Analogamente, a crise financeira global de 2008 encerrou três décadas de neoliberalismo, caracterizadas pelo livre comércio e a globalização financeira. Ainda não conhecemos a natureza da era diante de nós: só podemos estar certos de que a economia global está no meio de uma transição de grande magnitude, e que os métodos antigos não funcionarão mais.

A principal preocupação nesse período de grande incerteza é se a transição para um novo paradigma pode ser gerenciada sem desestabilizar ainda mais a ordem político-econômica internacional. Já existem alguns graves sinais de apuros, como a guerra cambial travada entre Estados Unidos e China, e sua disseminação a outros países.

Na verdade, as condições globais atuais têm mais semelhanças do que diferenças preocupantes com o começo da década de 1930. Assim, cada Estado voltou a sua atenção para dentro de si mesmo, desperdiçando valiosas oportunidades de alcançar a prosperidade comum por meio da coordenação política internacional. O vácuo de liderança causado pela relutância dos EUA de cooperar e pela súbita incapacidade do Reino Unido de liderar, resultaram no fracasso da Conferência de Londres de 1933, que é frequentemente considerada como aquela que abriu o caminho para a Grande Depressão e a Segunda Guerra Mundial.]

Se os líderes do G-20 conseguirem chegar a acordos específicos e efetivos sobre taxas de câmbio e desequilíbrios globais sem ofuscar outros assuntos, as perspectivas de um pouso suave para a economia global melhorarão sobremaneira.

Depois de aprender as lições dos anos de 1930, a ordem econômica global pós-guerra foi construída sobre uma rede de instituições como o Fundo Monetário Internacional (FMI), o Banco Mundial, e aquilo que acabou se transformando na Organização Mundial do comércio (OMC). Mas as lições do passado parecem estar distantes demais nas mentes dos atuais formuladores de política, enquanto a pressão doméstica para colocar as economias nacionais em primeiro plano parece ser esmagadora.

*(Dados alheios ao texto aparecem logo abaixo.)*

(* ===== verification/Risk.v ===== *)
(** [accuracy.py] (core correctness checks, never bypassed) and [risk.py]
    (tolerance band, strict policy caps). *)

From Stdlib Require Import ZArith String.
From S2P Require Import Prelude PyFloat PyVal Errors.
Local Open Scope string_scope.

Definition FRESHNESS_FRESH : string := "fresh".
Definition FRESHNESS_STALE : string := "stale".

(** [(side or "BUY").upper()] *)
Definition side_norm (side : option string) : string :=
  Str.upper (match side with
             | None => "BUY"
             | Some s => if Str.empty s then "BUY" else s
             end).

(** [isinstance(v, str) and v] *)
Definition nonempty_str (v : pyval) : option string :=
  match v with PStr s => if Str.empty s then None else Some s | _ => None end.

Module Accuracy.

Definition check_symbol_valid (symbol : pyval) (universe : option (list string)) : result unit :=
  match nonempty_str symbol with
  | None => raise INVALID_SYMBOL
  | Some s =>
      match universe with
      | None => raise INVALID_SYMBOL
      | Some u => reject_if (negb (str_in s u)) INVALID_SYMBOL
      end
  end.

Definition check_price_fresh (freshness : option string) : result unit :=
  reject_if (negb (bool_decide (freshness = Some FRESHNESS_FRESH))) STALE_DATA.

Definition check_stop_direction (side : option string) (entry stop_loss : float) : result unit :=
  let normalized := side_norm side in
  if String.eqb normalized "BUY" then
    reject_if (fge stop_loss entry) INVALID_REQUEST
  else if String.eqb normalized "SELL" then
    reject_if (fle stop_loss entry) INVALID_REQUEST
  else raise INVALID_REQUEST.

Definition check_sufficient_balance (available_quote required_quote : float) : result unit :=
  reject_if (fgt required_quote available_quote) INSUFFICIENT_BALANCE.

Lemma check_price_fresh_Ok f u : check_price_fresh f = Ok u ↔ f = Some FRESHNESS_FRESH.
Proof.
  unfold check_price_fresh, reject_if. rewrite raise_if_Ok, negb_false_iff.
  apply bool_decide_eq_true.
Qed.

Lemma check_stop_direction_Ok side entry stop u :
  isnan entry = false → isnan stop = false →
  check_stop_direction side entry stop = Ok u →
  (side_norm side = "BUY" ∧ flt stop entry = true) ∨
  (side_norm side = "SELL" ∧ flt entry stop = true).
Proof.
  unfold check_stop_direction, reject_if, fge. intros He Hs H.
  destruct (String.eqb_spec (side_norm side) "BUY") as [HB|HB].
  - left. rewrite raise_if_Ok in H. split; [done|].
    by apply fle_false_flt.
  - destruct (String.eqb_spec (side_norm side) "SELL") as [HS|HS]; [|done].
    right. rewrite raise_if_Ok in H. split; [done|]. by apply fle_false_flt.
Qed.
End Accuracy.

(** ** risk.py *)

Module RiskCaps.

Definition DEFAULT_TOLERANCE_PCT : float := fQ 2 100.

Definition within_tolerance (value target tolerance_pct : pyval) : result bool :=
  value ← require_finite value;
  target ← require_finite target;
  tolerance_pct ← require_finite tolerance_pct;
  if flt tolerance_pct fzero then raise INVALID_REQUEST
  else if feq target fzero then Ok (feq value fzero)
  else
    let band := fmul (fabs target) tolerance_pct in
    Ok (fle (fabs (fsub value target)) band).

(** The keys of the policy dict that [enforce_policy_caps] reads. *)
Record caps := mk_caps {
  max_notional_per_order : option float;
  max_aggregate_exposure : option float;
  allowed_symbols : list string }.

Definition check_cap (value : float) (cap : option float) : result unit :=
  match cap with
  | None => Ok tt
  | Some c =>
      cap ← require_finite (PFloat c);
      reject_if (fgt value cap) RISK_LIMIT_EXCEEDED
  end.

(** [not allowed or symbol in allowed] *)
Definition symbol_allowed (s : string) (allowed : list string) : bool :=
  match allowed with [] => true | _ => str_in s allowed end.

Definition enforce_policy_caps (symbol : pyval) (notional : float) (policy : caps)
    (aggregate_exposure : option float) : result unit :=
  match nonempty_str symbol with
  | None => raise INVALID_REQUEST
  | Some s =>
      notional ← require_finite (PFloat notional);
      _ ← reject_if (fle notional fzero) INVALID_REQUEST;
      _ ← reject_if (negb (symbol_allowed s (allowed_symbols policy))) SYMBOL_NOT_ALLOWED;
      _ ← check_cap notional (max_notional_per_order policy);
      match aggregate_exposure with
      | None => Ok tt
      | Some e =>
          e ← require_finite (PFloat e);
          check_cap e (max_aggregate_exposure policy)
      end
  end.

(** What the caps promise: an exact bound, no tolerance. *)
Definition within_cap (value : float) (cap : option float) : Prop :=
  match cap with
  | None => True
  | Some c => isfinite c = true ∧ fle value c = true
  end.

Definition caps_respected (symbol : string) (notional : float) (policy : caps)
    (aggregate_exposure : option float) : Prop :=
  (isfinite notional = true ∧ flt fzero notional = true) ∧
  (allowed_symbols policy = [] ∨ symbol ∈ allowed_symbols policy) ∧
  within_cap notional (max_notional_per_order policy) ∧
  match aggregate_exposure with
  | None => True
  | Some e => isfinite e = true ∧ within_cap e (max_aggregate_exposure policy)
  end.

Lemma check_cap_Ok v cap u :
  isfinite v = true → check_cap v cap = Ok u ↔ within_cap v cap.
Proof.
  intros Hv. destruct cap as [c|]; simpl; [|by destruct u].
  rewrite require_finite_float. destruct (isfinite c) eqn:Hc; simpl; [|naive_solver].
  unfold reject_if, fgt. rewrite raise_if_Ok. split.
  - intros H. split; [done|]. auto with rasat.
  - intros [_ H]. by apply fle_antisym_lt.
Qed.

Lemma allowed_Ok s allowed u :
  reject_if (negb (symbol_allowed s allowed)) SYMBOL_NOT_ALLOWED = Ok u
  ↔ allowed = [] ∨ s ∈ allowed.
Proof.
  unfold reject_if. rewrite raise_if_Ok, negb_false_iff. unfold symbol_allowed.
  destruct allowed as [|a l]; [naive_solver|]. rewrite str_in_spec. naive_solver.
Qed.

Lemma nonempty_str_PStr s : s ≠ EmptyString → nonempty_str (PStr s) = Some s.
Proof. intros H. simpl. unfold Str.empty. by apply String.eqb_neq in H as ->. Qed.

(** C38: [enforce_policy_caps] passes exactly when the order and the aggregate
    exposure are within every cap of the policy, compared exactly (no tolerance),
    the symbol is allowed and every number is finite. *)
Theorem enforce_policy_caps_iff s notional policy agg :
  s ≠ EmptyString →
  enforce_policy_caps (PStr s) notional policy agg = Ok tt
  ↔ caps_respected s notional policy agg.
Proof.
  intros Hs. unfold enforce_policy_caps, caps_respected.
  rewrite nonempty_str_PStr by done.
  rewrite require_finite_float. destruct (isfinite notional) eqn:Hn; [|naive_solver].
  simpl. rewrite res_bind_Ok. unfold reject_if at 1. setoid_rewrite raise_if_Ok.
  split.
  - intros ([] & Hp & ([] & Ha & ([] & Hc & H)%res_bind_Ok)%res_bind_Ok).
    apply allowed_Ok in Ha. apply check_cap_Ok in Hc; [|done].
    split_and!; [done|by apply fle_false_flt; auto with rasat|done|done|].
    destruct agg as [e|]; [|done]. rewrite require_finite_float in H.
    destruct (isfinite e) eqn:He; [|done]. simpl in H.
    by apply check_cap_Ok in H.
  - intros ([_ Hp] & Ha & Hc & H). exists tt. split; [by apply flt_not_fle|].
    apply res_bind_Ok. exists tt. split; [by apply allowed_Ok|].
    apply res_bind_Ok. exists tt. split; [by apply check_cap_Ok|].
    destruct agg as [e|]; [|done]. destruct H as [He H].
    rewrite require_finite_float, He. simpl. by apply check_cap_Ok.
Qed.

Lemma enforce_policy_caps_iff_witness :
  enforce_policy_caps (PStr "BTCUSDT") (fZ 50) (mk_caps (Some (fZ 50)) None ["BTCUSDT"]) None = Ok tt
  ↔ caps_respected "BTCUSDT" (fZ 50) (mk_caps (Some (fZ 50)) None ["BTCUSDT"]) None.
Proof.
  exact (enforce_policy_caps_iff "BTCUSDT" (fZ 50)
    (mk_caps (Some (fZ 50)) None ["BTCUSDT"]) None ltac:(discriminate)).
Defined.
End RiskCaps.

Além disso, as instituições criadas nos dias que se seguiram à Segunda Guerra Mundial já não parecem ser eficazes o bastante para satisfazer os desafios da economia global e perderam parte da sua legitimidade. Por exemplo, a autoridade do FMI sofreu na década recente - especialmente na Ásia - com o profundo comprometimento do Fundo com a ortodoxia neoliberal e o chamado "Consenso de Washington".

Assim, a primeira tarefa do encontro do G-20 em 11 e 12 de novembro em Seul deverá ser revitalizar e fortalecer a regulamentação financeira global e o FMI. Se os líderes do G-20 também conseguirem promover avanços significativos para a resolução das negociações em Comércio Exterior da Rodada de Doha, contribuirão positivamente para a estabilização econômica global.

Há sinais de que o encontro de Seul possa ser bem-sucedido. O encontro dos ministros das Finanças e dirigentes de bancos centrais do G-20 em Kyeongju, em 22 de outubro, resultou em decisões como a transferência de 6% das cotas de voto do FMI da Europa excessivamente representada para os países emergentes sub-representados, duplicando as cotas dos membros e reduzindo a representação da Europa no conselho executivo do Fundo em dois assentos.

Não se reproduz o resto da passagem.